Data records

* * *

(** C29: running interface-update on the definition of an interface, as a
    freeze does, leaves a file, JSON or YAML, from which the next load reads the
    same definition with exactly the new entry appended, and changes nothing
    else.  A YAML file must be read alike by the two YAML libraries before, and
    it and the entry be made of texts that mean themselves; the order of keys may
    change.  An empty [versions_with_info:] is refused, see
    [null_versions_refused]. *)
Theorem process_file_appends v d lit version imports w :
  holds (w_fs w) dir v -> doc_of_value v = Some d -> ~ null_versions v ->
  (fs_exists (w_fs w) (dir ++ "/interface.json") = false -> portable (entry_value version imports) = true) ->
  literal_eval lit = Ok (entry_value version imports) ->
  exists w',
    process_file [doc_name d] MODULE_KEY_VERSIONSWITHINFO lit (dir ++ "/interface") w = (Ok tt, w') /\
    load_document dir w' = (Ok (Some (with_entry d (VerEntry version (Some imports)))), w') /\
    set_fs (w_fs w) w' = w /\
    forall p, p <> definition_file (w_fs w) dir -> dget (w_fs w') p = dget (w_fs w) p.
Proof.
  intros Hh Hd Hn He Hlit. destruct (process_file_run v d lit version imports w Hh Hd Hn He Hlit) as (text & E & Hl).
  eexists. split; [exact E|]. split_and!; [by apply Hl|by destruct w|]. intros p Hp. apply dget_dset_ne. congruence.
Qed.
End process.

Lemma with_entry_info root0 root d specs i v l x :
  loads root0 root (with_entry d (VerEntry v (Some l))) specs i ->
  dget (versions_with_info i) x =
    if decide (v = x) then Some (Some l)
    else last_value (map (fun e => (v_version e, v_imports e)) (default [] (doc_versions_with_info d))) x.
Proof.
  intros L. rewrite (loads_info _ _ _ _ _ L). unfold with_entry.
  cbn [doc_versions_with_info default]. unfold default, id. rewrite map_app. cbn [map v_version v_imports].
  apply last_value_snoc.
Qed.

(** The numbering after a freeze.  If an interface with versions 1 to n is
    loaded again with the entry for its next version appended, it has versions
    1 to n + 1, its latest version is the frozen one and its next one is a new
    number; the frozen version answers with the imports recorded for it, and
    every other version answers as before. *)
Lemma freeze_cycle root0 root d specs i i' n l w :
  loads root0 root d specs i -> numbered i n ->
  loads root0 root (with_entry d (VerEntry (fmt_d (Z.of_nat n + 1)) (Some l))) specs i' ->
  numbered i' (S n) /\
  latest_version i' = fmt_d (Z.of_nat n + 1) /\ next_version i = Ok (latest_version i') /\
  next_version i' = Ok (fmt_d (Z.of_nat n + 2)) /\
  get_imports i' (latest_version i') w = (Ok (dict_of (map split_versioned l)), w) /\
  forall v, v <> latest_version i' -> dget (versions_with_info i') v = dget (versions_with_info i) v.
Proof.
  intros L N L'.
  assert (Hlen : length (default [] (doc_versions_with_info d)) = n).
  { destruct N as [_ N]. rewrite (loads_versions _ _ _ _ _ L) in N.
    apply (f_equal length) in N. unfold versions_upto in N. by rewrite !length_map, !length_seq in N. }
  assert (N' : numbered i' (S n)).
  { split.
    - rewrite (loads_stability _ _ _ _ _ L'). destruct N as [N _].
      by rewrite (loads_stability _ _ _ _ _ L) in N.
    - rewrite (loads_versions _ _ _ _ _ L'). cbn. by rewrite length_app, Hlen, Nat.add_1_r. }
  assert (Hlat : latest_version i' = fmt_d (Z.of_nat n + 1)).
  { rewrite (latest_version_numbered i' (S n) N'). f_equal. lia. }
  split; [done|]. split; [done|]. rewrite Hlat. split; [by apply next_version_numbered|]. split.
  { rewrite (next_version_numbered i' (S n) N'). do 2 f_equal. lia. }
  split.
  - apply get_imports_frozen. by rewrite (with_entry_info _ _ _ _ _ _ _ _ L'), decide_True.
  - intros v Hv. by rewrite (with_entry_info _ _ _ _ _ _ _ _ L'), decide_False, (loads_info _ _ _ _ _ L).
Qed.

* * *

- _Aim of the exercise_:
Without altering a single word, set down all the entries again.

- _Result for this exercise_:
(** C29: running interface-update on the definition of an interface, as a
    freeze does, leaves a file, JSON or YAML, from which the next load reads the
    same definition with exactly the new entry appended, and changes nothing
    else.  A YAML file must be read alike by the two YAML libraries before, and
    it and the entry be made of texts that mean themselves; the order of keys may
    change.  An empty [versions_with_info:] is refused, see
    [null_versions_refused]. *)
Theorem process_file_appends v d lit version imports w :
  holds (w_fs w) dir v -> doc_of_value v = Some d -> ~ null_versions v ->
  (fs_exists (w_fs w) (dir ++ "/interface.json") = false -> portable (entry_value version imports) = true) ->
  literal_eval lit = Ok (entry_value version imports) ->
  exists w',
    process_file [doc_name d] MODULE_KEY_VERSIONSWITHINFO lit (dir ++ "/interface") w = (Ok tt, w') /\
    load_document dir w' = (Ok (Some (with_entry d (VerEntry version (Some imports)))), w') /\
    set_fs (w_fs w) w' = w /\
    forall p, p <> definition_file (w_fs w) dir -> dget (w_fs w') p = dget (w_fs w) p.
Proof.
  intros Hh Hd Hn He Hlit. destruct (process_file_run v d lit version imports w Hh Hd Hn He Hlit) as (text & E & Hl).
  eexists. split; [exact E|]. split_and!; [by apply Hl|by destruct w|]. intros p Hp. apply dget_dset_ne. congruence.
Qed.
End process.

Lemma with_entry_info root0 root d specs i v l x :
  loads root0 root (with_entry d (VerEntry v (Some l))) specs i ->
  dget (versions_with_info i) x =
    if decide (v = x) then Some (Some l)
    else last_value (map (fun e => (v_version e, v_imports e)) (default [] (doc_versions_with_info d))) x.
Proof.
  intros L. rewrite (loads_info _ _ _ _ _ L). unfold with_entry.
  cbn [doc_versions_with_info default]. unfold default, id. rewrite map_app. cbn [map v_version v_imports].
  apply last_value_snoc.
Qed.

(** The numbering after a freeze.  If an interface with versions 1 to n is
    loaded again with the entry for its next version appended, it has versions
    1 to n + 1, its latest version is the frozen one and its next one is a new
    number; the frozen version answers with the imports recorded for it, and
    every other version answers as before. *)
Lemma freeze_cycle root0 root d specs i i' n l w :
  loads root0 root d specs i -> numbered i n ->
  loads root0 root (with_entry d (VerEntry (fmt_d (Z.of_nat n + 1)) (Some l))) specs i' ->
  numbered i' (S n) /\
  latest_version i' = fmt_d (Z.of_nat n + 1) /\ next_version i = Ok (latest_version i') /\
  next_version i' = Ok (fmt_d (Z.of_nat n + 2)) /\
  get_imports i' (latest_version i') w = (Ok (dict_of (map split_versioned l)), w) /\
  forall v, v <> latest_version i' -> dget (versions_with_info i') v = dget (versions_with_info i) v.
Proof.
  intros L N L'.
  assert (Hlen : length (default [] (doc_versions_with_info d)) = n).
  { destruct N as [_ N]. rewrite (loads_versions _ _ _ _ _ L) in N.
    apply (f_equal length) in N. unfold versions_upto in N. by rewrite !length_map, !length_seq in N. }
  assert (N' : numbered i' (S n)).
  { split.
    - rewrite (loads_stability _ _ _ _ _ L'). destruct N as [N _].
      by rewrite (loads_stability _ _ _ _ _ L) in N.
    - rewrite (loads_versions _ _ _ _ _ L'). cbn. by rewrite length_app, Hlen, Nat.add_1_r. }
  assert (Hlat : latest_version i' = fmt_d (Z.of_nat n + 1)).
  { rewrite (latest_version_numbered i' (S n) N'). f_equal. lia. }
  split; [done|]. split; [done|]. rewrite Hlat. split; [by apply next_version_numbered|]. split.
  { rewrite (next_version_numbered i' (S n) N'). do 2 f_equal. lia. }
  split.
  - apply get_imports_frozen. by rewrite (with_entry_info _ _ _ _ _ _ _ _ L'), decide_True.
  - intros v Hv. by rewrite (with_entry_info _ _ _ _ _ _ _ _ L'), decide_False, (loads_info _ _ _ _ _ L).
Qed.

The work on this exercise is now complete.